START Data section
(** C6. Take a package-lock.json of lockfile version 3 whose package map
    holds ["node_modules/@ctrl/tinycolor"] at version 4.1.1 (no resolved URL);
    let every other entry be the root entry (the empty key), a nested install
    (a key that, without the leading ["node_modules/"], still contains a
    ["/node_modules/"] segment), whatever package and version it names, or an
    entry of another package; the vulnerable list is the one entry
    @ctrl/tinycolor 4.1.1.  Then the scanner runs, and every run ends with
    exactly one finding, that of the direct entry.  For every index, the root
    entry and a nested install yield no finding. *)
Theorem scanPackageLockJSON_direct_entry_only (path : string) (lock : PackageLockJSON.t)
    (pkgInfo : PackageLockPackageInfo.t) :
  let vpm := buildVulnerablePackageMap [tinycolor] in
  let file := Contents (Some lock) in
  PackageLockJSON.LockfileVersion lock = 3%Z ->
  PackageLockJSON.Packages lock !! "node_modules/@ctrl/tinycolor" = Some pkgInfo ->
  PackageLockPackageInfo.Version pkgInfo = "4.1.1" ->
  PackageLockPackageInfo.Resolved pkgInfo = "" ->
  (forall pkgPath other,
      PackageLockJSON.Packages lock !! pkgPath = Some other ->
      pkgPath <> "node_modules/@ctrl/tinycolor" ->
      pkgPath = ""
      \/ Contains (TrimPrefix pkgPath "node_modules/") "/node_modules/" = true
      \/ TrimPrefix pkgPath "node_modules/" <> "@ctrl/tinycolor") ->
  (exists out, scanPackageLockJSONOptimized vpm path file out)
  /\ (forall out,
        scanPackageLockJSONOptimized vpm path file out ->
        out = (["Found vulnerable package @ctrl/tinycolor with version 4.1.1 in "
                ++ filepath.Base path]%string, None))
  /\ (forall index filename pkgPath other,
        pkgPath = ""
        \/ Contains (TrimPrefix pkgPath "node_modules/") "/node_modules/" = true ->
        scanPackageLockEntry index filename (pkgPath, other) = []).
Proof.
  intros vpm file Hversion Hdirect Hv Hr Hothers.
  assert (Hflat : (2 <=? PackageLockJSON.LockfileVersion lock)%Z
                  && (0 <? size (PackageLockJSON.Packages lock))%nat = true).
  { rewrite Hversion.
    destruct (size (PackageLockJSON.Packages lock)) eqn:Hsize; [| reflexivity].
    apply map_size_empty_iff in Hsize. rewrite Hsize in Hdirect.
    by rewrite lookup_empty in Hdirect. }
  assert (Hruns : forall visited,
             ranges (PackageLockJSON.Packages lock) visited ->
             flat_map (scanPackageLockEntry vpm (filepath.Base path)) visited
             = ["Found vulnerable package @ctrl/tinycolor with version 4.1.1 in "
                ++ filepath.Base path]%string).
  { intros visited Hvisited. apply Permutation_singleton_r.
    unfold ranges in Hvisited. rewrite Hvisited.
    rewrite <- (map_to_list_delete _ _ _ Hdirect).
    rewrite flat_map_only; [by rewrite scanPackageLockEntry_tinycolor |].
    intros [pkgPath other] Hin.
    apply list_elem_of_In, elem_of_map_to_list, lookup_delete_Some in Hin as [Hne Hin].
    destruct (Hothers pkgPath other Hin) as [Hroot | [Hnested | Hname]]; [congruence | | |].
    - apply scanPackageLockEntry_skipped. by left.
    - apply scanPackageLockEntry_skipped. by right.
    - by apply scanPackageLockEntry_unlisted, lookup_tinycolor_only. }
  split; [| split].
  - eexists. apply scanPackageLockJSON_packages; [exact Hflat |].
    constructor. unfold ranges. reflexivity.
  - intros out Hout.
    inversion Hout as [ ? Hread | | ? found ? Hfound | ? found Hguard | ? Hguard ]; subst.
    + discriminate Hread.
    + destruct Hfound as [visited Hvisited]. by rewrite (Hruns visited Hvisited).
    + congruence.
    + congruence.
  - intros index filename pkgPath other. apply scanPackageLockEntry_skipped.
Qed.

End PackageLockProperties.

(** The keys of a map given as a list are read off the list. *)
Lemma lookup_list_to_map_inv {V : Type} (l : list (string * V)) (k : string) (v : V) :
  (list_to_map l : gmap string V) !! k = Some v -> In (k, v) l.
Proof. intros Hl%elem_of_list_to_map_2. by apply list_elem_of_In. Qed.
END Data section
__Your assignment__
Lines holding "Hflat" in the material above: report their number and nothing else.

__Written answer__
2